## [Task description]
From the entries that follow, copy each line containing the word "Require".

Stored items
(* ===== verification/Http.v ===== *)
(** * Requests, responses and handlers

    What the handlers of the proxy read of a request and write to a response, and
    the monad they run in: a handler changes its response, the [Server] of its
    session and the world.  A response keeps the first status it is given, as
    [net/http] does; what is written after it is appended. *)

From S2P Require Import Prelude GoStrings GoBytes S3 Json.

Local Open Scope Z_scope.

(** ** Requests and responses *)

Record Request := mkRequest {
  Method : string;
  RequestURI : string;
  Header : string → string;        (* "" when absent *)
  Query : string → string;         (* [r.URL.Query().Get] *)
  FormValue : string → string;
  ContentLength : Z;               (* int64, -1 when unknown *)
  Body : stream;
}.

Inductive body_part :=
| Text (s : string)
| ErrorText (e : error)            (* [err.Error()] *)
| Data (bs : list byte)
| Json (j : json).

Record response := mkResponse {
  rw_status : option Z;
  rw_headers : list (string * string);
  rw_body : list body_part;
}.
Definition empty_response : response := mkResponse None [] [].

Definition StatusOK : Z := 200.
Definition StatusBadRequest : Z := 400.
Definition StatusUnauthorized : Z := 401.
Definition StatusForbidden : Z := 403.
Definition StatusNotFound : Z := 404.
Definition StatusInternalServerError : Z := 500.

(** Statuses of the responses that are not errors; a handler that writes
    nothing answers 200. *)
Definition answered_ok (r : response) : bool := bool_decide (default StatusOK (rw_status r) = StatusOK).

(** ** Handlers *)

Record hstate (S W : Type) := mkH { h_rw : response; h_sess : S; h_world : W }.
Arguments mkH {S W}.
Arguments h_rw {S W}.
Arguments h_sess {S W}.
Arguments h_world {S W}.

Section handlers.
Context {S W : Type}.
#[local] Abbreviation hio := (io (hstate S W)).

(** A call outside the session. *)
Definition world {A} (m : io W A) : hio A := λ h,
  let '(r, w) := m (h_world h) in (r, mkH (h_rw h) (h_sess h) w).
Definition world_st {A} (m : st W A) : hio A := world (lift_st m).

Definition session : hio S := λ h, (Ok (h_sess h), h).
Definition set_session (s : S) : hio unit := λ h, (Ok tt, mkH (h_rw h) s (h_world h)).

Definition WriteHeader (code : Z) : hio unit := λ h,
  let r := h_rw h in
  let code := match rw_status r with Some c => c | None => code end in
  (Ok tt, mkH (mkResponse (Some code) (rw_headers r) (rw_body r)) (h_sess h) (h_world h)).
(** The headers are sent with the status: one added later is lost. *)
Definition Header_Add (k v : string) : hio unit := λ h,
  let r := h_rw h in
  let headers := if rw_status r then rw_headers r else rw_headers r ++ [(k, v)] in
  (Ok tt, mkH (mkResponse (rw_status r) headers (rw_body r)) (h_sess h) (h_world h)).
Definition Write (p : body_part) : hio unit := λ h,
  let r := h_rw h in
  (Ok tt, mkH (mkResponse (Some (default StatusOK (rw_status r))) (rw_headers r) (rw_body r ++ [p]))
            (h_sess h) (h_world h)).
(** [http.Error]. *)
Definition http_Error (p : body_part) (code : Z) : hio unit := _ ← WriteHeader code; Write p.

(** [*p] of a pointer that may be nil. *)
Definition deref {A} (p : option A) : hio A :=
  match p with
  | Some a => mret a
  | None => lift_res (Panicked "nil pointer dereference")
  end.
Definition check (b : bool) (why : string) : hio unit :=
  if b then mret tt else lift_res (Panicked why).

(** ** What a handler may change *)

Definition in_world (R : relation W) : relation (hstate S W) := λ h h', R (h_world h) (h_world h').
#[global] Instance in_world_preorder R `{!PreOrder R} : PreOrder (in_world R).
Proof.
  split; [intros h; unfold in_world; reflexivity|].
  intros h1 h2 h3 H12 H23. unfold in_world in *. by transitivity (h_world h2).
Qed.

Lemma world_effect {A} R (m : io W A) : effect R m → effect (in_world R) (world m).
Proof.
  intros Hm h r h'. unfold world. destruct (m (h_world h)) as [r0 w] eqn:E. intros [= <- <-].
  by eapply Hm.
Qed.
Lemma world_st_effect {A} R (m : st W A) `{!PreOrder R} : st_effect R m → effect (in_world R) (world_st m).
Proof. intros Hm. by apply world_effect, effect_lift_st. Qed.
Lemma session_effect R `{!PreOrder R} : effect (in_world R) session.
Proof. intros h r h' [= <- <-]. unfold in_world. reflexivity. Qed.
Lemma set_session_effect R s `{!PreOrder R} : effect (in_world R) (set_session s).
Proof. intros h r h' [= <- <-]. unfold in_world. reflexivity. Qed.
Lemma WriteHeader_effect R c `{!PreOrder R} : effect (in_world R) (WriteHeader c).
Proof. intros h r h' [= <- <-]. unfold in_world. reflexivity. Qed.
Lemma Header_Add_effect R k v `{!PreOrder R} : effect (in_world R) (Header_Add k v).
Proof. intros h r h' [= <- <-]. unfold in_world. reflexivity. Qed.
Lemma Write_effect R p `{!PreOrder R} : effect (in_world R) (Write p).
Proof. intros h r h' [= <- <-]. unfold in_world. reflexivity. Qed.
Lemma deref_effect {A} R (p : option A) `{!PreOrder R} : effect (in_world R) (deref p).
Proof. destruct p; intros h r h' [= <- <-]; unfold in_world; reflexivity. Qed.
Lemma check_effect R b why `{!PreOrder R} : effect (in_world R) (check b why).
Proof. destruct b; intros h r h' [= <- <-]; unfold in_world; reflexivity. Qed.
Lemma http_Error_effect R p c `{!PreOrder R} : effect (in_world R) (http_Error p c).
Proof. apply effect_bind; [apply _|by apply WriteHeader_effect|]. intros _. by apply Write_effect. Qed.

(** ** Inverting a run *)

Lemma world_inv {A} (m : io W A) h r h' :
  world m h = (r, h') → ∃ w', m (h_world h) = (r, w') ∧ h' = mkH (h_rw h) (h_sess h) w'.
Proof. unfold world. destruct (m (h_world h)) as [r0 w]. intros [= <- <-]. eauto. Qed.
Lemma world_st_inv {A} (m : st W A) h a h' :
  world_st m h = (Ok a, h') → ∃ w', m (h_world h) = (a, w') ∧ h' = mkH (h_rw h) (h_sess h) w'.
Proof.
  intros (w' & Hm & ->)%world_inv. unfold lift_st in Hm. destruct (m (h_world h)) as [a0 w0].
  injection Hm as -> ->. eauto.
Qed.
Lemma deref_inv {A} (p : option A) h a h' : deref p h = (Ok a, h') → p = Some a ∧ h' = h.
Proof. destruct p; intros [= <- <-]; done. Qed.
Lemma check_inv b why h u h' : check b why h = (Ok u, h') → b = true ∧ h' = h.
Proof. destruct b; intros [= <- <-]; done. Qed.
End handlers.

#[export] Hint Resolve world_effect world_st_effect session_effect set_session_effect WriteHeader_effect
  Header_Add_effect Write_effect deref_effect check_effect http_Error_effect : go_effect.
==
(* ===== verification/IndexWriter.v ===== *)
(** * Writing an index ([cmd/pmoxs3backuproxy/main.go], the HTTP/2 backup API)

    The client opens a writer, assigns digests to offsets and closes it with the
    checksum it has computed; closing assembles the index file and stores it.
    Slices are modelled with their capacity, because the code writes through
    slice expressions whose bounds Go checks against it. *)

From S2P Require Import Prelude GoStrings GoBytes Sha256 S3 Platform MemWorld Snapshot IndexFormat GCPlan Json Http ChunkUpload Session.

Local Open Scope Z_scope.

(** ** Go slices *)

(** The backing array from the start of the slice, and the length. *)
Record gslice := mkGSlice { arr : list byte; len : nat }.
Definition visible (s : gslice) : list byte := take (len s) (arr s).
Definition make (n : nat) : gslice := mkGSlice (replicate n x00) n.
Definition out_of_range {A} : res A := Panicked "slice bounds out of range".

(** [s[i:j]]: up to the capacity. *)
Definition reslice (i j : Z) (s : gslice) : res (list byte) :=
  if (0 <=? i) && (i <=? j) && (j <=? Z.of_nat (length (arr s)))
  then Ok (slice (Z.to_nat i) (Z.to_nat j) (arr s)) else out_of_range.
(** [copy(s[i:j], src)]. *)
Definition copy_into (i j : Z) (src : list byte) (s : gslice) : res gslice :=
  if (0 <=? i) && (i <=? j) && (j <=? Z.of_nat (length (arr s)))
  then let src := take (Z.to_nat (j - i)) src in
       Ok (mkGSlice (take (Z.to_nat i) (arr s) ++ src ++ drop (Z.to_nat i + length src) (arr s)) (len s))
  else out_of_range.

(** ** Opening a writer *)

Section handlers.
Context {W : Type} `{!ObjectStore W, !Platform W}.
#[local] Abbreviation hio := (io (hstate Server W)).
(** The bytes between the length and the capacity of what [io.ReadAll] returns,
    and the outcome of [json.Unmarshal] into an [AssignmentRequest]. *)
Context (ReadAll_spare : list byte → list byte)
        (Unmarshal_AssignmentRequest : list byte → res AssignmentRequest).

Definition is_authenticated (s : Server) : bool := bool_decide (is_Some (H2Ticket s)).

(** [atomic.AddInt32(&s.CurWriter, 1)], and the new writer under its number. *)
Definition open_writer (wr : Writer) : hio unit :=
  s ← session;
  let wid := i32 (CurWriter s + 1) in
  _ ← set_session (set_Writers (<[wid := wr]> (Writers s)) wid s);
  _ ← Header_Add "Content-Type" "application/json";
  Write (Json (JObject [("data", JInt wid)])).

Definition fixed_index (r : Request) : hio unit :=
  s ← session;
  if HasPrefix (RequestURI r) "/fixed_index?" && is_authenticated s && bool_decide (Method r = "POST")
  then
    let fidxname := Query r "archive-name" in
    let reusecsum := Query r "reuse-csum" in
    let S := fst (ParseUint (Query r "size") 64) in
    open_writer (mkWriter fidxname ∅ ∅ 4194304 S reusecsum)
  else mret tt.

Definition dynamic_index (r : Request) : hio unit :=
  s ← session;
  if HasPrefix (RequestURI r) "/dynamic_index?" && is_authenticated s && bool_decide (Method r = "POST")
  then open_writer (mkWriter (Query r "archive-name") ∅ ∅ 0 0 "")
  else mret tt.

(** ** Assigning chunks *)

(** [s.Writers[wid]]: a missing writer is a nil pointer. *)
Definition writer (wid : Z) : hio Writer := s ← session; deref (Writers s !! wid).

## [Answer space]
From S2P Require Import Prelude GoStrings GoBytes S3 Json.
From S2P Require Import Prelude GoStrings GoBytes Sha256 S3 Platform MemWorld Snapshot IndexFormat GCPlan Json Http ChunkUpload Session.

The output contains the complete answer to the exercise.